**Records to use**
+++

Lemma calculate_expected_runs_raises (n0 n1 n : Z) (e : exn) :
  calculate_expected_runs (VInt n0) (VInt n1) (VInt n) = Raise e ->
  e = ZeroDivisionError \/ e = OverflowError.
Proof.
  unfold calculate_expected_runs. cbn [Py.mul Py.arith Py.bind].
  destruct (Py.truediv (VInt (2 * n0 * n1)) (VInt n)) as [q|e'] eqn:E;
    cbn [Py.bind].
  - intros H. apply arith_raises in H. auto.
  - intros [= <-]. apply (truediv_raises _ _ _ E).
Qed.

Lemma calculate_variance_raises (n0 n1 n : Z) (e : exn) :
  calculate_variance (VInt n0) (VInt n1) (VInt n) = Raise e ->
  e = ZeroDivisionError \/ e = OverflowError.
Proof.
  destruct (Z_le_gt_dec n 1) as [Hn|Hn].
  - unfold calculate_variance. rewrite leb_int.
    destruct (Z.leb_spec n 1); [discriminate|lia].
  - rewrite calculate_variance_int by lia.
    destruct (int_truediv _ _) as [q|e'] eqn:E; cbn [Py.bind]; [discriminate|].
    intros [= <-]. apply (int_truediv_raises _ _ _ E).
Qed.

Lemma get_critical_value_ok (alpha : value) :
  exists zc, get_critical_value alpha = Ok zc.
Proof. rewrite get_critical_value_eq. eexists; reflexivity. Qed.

+++

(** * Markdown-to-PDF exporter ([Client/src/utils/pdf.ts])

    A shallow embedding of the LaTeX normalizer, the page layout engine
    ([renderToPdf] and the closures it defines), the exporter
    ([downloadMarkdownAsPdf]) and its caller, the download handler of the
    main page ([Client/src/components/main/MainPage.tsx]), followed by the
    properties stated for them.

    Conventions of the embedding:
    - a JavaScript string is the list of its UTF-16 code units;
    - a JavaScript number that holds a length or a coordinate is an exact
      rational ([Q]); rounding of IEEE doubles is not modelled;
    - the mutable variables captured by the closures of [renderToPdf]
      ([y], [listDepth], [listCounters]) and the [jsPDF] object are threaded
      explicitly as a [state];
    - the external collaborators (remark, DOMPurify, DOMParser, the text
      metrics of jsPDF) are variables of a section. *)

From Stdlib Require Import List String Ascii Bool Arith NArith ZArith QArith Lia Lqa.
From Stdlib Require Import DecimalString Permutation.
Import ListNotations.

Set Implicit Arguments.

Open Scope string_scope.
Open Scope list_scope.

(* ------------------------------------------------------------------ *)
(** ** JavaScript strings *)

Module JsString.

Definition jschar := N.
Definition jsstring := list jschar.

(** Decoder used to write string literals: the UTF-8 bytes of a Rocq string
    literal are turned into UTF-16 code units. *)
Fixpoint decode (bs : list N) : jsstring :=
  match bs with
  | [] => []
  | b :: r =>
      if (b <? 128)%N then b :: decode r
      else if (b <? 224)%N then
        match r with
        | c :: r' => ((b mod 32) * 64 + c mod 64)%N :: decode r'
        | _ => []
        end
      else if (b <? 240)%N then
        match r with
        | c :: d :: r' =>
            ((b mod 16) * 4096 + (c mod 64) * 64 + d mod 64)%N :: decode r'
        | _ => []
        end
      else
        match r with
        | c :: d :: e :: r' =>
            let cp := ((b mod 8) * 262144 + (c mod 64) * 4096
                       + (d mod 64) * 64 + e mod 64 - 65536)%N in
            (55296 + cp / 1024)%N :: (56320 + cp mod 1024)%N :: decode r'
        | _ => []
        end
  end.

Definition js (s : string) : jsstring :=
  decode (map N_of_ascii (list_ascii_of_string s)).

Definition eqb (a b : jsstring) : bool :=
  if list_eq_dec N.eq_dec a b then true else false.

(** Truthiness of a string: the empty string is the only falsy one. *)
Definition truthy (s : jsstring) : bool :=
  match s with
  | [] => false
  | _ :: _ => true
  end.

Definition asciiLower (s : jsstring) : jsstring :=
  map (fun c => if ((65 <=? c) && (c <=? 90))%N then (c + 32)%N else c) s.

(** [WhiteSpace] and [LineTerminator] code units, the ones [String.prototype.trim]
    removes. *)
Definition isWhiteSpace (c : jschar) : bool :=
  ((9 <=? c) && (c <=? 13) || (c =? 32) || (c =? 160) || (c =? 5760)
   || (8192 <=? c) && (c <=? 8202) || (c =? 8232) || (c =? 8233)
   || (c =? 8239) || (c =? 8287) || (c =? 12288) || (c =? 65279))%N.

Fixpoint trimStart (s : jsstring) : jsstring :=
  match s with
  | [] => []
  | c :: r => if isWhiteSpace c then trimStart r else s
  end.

+++

**What is expected**
Please make an exact copy of the lines above from the line with "Lemma calculate_expected_runs_raises (n0" through the line with "- rewrite calculate_variance_int by lia.", both ends included.

**Response below**
Lemma calculate_expected_runs_raises (n0 n1 n : Z) (e : exn) :
  calculate_expected_runs (VInt n0) (VInt n1) (VInt n) = Raise e ->
  e = ZeroDivisionError \/ e = OverflowError.
Proof.
  unfold calculate_expected_runs. cbn [Py.mul Py.arith Py.bind].
  destruct (Py.truediv (VInt (2 * n0 * n1)) (VInt n)) as [q|e'] eqn:E;
    cbn [Py.bind].
  - intros H. apply arith_raises in H. auto.
  - intros [= <-]. apply (truediv_raises _ _ _ E).
Qed.

Lemma calculate_variance_raises (n0 n1 n : Z) (e : exn) :
  calculate_variance (VInt n0) (VInt n1) (VInt n) = Raise e ->
  e = ZeroDivisionError \/ e = OverflowError.
Proof.
  destruct (Z_le_gt_dec n 1) as [Hn|Hn].
  - unfold calculate_variance. rewrite leb_int.
    destruct (Z.leb_spec n 1); [discriminate|lia].
  - rewrite calculate_variance_int by lia.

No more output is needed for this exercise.